Saved entries

Lemma find_spec (electionId voterToken : string) (sessions : list VotingSession.t)
    (w : World) :
  exists r n,
    Sessions.find electionId voterToken sessions w = (Ok r, ticked n w)
    /\ match r with
       | Some s => In s sessions /\ live electionId voterToken s
       | None => True
       end.
Proof.
  revert w. induction sessions as [|s rest IH]; intros w.
  - exists None, 0%nat. cbn [Sessions.find]. now rewrite ret_run, ticked_0.
  - cbn [Sessions.find].
    destruct (String.eqb_spec (VotingSession.electionId s) electionId) as [He|He];
      cbn [andb].
    2: { destruct (IH w) as (r & n & Hrun & Hr). exists r, n. split; [exact Hrun|].
         destruct r; [split; [now right | apply Hr] | exact I]. }
    destruct (String.eqb_spec (VotingSession.voterToken s) voterToken) as [Ht|Ht];
      cbn [andb].
    2: { destruct (IH w) as (r & n & Hrun & Hr). exists r, n. split; [exact Hrun|].
         destruct r; [split; [now right | apply Hr] | exact I]. }
    destruct (VotingSession.isActive s) eqn:Ha.
    2: { destruct (IH w) as (r & n & Hrun & Hr). exists r, n. split; [exact Hrun|].
         destruct r; [split; [now right | apply Hr] | exact I]. }
    rewrite (bind_run _ _ _ _ _ (now_run w)).
    destruct (Validation.later (Date_parse (VotingSession.expiresAt s))
                               (Some (Date_now (clock_reads w)))) eqn:Hlater.
    + exists (Some s), 1%nat. rewrite ret_run. split; [reflexivity|].
      split; [now left|]. split; [exact He|]. split; [exact Ht|]. split; [exact Ha|].
      unfold Validation.later in Hlater.
      destruct (Date_parse (VotingSession.expiresAt s)) as [expiry|]; [|discriminate].
      exists expiry, (clock_reads w). split; [reflexivity | now apply Z.ltb_lt].
    + destruct (IH (ticked 1 w)) as (r & n & Hrun & Hr). exists r, (n + 1)%nat.
      rewrite Hrun, ticked_ticked. split; [reflexivity|].
      destruct r; [split; [now right | apply Hr] | exact I].
Qed.

Variable election : Election.t.
Variable user : User.t.

(** X28. A submitted ballot closes its session.  [getActiveSession]
    always returns, reading the clock and writing nothing; a session it
    returns is a stored one, for the election and token asked for, active,
    with an expiry that parses and lies after a reading of the clock.  After
    a submission that completes, it returns no session with the id of the
    session the ballot was cast in, whatever election and token are asked
    for and whatever the clock reads. *)
Theorem submitted_session_is_closed
    (st st' : VotingInterface.state) (w w' : World) (electionId voterToken : string) :
  VotingInterface.isCompleted st = false ->
  VotingInterface.submitVotes election user st w = (Ok st', w') ->
  VotingInterface.isCompleted st' = true ->
  exists (session : VotingSession.t) (r : option VotingSession.t) (n : nat),
    VotingInterface.votingSession st = Some session
    /\ Sessions.getActiveSession electionId voterToken w' = (Ok r, ticked n w')
    /\ match r with
       | Some s =>
           In s (sessions_of w')
           /\ live electionId voterToken s
           /\ VotingSession.sessionId s <> VotingSession.sessionId session
       | None => True
       end.
Proof.
  intros Hopen Hrun Hdone.
  destruct (completed_submission election user st st' w w' Hopen Hrun Hdone)
    as (session & Hs & _ & _ & _ & Hsessions).
  destruct (find_spec electionId voterToken (sessions_of w') w') as (r & n & Hfind & Hr).
  exists session, r, n. split; [exact Hs|]. split.
  - unfold Sessions.getActiveSession.
    now rewrite (bind_run _ _ _ _ _ (getVotingSessions_run w')).
  - destruct r as [s|]; [|exact I]. destruct Hr as [Hin Hlive].
    split; [exact Hin|]. split; [exact Hlive|].
    intros Hid. destruct Hlive as (_ & _ & Hactive & _).
    pose proof (deactivate_inactive session (sessions_of w)) as Hclosed.
    rewrite <- Hsessions in Hclosed. rewrite List.Forall_forall in Hclosed.
    specialize (Hclosed s Hin Hid). congruence.
Qed.

End ActiveSessions.

(* ================================================================== *)
(** * JSON text: parsing undoes printing *)
(* ================================================================== *)

Section JsonFacts.
Import Json.

Lemma string_app_cons (c : ascii) (s t : string) : String c s +:+ t = String c (s +:+ t).
Proof. reflexivity. Qed.

Lemma string_app_nil_l (t : string) : "" +:+ t = t.
Proof. reflexivity. Qed.

Lemma string_app_nil_r (s : string) : s +:+ "" = s.
Proof. induction s as [|c s IH]; [reflexivity|]. now rewrite string_app_cons, IH. Qed.

Lemma string_app_assoc (a b c : string) : (a +:+ b) +:+ c = a +:+ b +:+ c.
Proof. induction a as [|x a IH]; [reflexivity|]. now rewrite !string_app_cons, IH. Qed.

Lemma string_app_length (a b : string) :
  String.length (a +:+ b) = (String.length a + String.length b)%nat.
Proof. induction a as [|x a IH]; [reflexivity|]. rewrite string_app_cons. simpl. now rewrite IH. Qed.

Lemma code_char (n : Z) : 0 <= n < 256 -> code (char n) = n.
Proof.
  intros Hn. unfold code, char. rewrite N_ascii_embedding; lia.
Qed.

Lemma code_range (c : ascii) : 0 <= code c < 256.
Proof. unfold code. pose proof (N_ascii_bounded c). lia. Qed.

Lemma char_code (c : ascii) : char (code c) = c.
Proof. unfold code, char. rewrite N2Z.id. apply ascii_N_embedding. Qed.

(** *** String literals *)

Lemma literal_escape (c : ascii) (t : string) :
  literal (escape c +:+ t) = before (String c "") (literal t).
Proof.
  destruct c as [[] [] [] [] [] [] [] []]; reflexivity.
Qed.

Lemma before_before (a b : string) r : before a (before b r) = before (a +:+ b) r.
Proof. destruct r as [[u rest]|]; [|reflexivity]. simpl. now rewrite string_app_assoc. Qed.

Lemma literal_escape_all (s rest : string) :
  literal (escape_all s +:+ String quote rest) = Some (s, rest).
Proof.
  induction s as [|c s IH].
  - reflexivity.
  - cbn [escape_all]. rewrite string_app_assoc, literal_escape, IH. reflexivity.
Qed.

Lemma literal_quoted (s rest : string) :
  literal (tail (quoted s +:+ rest)) = Some (s, rest).
Proof.
  unfold quoted. rewrite string_app_cons. cbn [tail]. rewrite string_app_assoc, string_app_cons, string_app_nil_l.
  apply literal_escape_all.
Qed.


(** *** Integer literals *)

Definition digit_char (d : Z) : ascii := ascii_of_N (Z.to_N (48 + d)).

Lemma digit_char_spec (d : Z) :
  0 <= d <= 9 -> is_digit (digit_char d) = true /\ code (digit_char d) - 48 = d.
Proof.
  intros Hd. unfold is_digit, digit_char.
  assert (E : code (ascii_of_N (Z.to_N (48 + d))) = 48 + d).
  { unfold code. rewrite N_ascii_embedding; lia. }
  rewrite E. split; lia.
Qed.

Lemma dec_digits_unfold (k : nat) (x : Z) (acc : string) :
  Text.dec_digits (S k) x acc
  = if x / 10 =? 0 then String (digit_char (x mod 10)) acc
    else Text.dec_digits k (x / 10) (String (digit_char (x mod 10)) acc).
Proof. reflexivity. Qed.

Lemma digits_dec_digits (fuel : nat) (x : Z) (acc : string) :
  (1 <= fuel)%nat -> 0 <= x < 2 ^ Z.of_nat fuel ->
  digits (Text.dec_digits fuel x acc) 0 = digits acc x.
Proof.
  revert x acc. induction fuel as [|k IH]; intros x acc Hfuel Hx; [lia|].
  rewrite dec_digits_unfold.
  assert (Hd : 0 <= x mod 10 <= 9) by (pose proof (Z.mod_pos_bound x 10); lia).
  destruct (digit_char_spec _ Hd) as [Hdig Hcode].
  destruct (Z.eqb_spec (x / 10) 0) as [E|E].
  - cbn [digits]. rewrite Hdig, Hcode. f_equal.
    pose proof (Z.div_mod x 10 ltac:(lia)). lia.
  - assert (Hx10 : 0 < x / 10) by (pose proof (Z.div_pos x 10); lia).
    assert (Hlt : x / 10 < 2 ^ Z.of_nat k).
    { apply Z.div_lt_upper_bound; [lia|].
      rewrite Nat2Z.inj_succ, Z.pow_succ_r in Hx by lia. lia. }
    assert (Hk : (1 <= k)%nat).
    { destruct k; [|lia]. simpl in Hlt. lia. }
    rewrite IH by (try assumption; lia).
    cbn [digits]. rewrite Hdig, Hcode. f_equal.
    pose proof (Z.div_mod x 10 ltac:(lia)). lia.
Qed.

Lemma dec_digits_head (fuel : nat) (x : Z) (c : ascii) (acc : string) :
  is_digit c = true ->
  exists c' r, Text.dec_digits fuel x (String c acc) = String c' r /\ is_digit c' = true.
Proof.
  revert x c acc. induction fuel as [|k IH]; intros x c acc Hc.
  - exists c, acc. now split.
  - rewrite dec_digits_unfold.
    assert (Hd : 0 <= x mod 10 <= 9) by (pose proof (Z.mod_pos_bound x 10); lia).
    destruct (digit_char_spec _ Hd) as [Hdig _].
    destruct (x / 10 =? 0); [eexists _, _; now split|].
    now apply IH.
Qed.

Goal of the exercise: Given the records above, return exactly the lines starting at the line containing "destruct (Date_parse (VotingSession.expiresAt" and ending at the line containing "Variable user : User.t.", including both.

Answer:
      destruct (Date_parse (VotingSession.expiresAt s)) as [expiry|]; [|discriminate].
      exists expiry, (clock_reads w). split; [reflexivity | now apply Z.ltb_lt].
    + destruct (IH (ticked 1 w)) as (r & n & Hrun & Hr). exists r, (n + 1)%nat.
      rewrite Hrun, ticked_ticked. split; [reflexivity|].
      destruct r; [split; [now right | apply Hr] | exact I].
Qed.

Variable election : Election.t.
Variable user : User.t.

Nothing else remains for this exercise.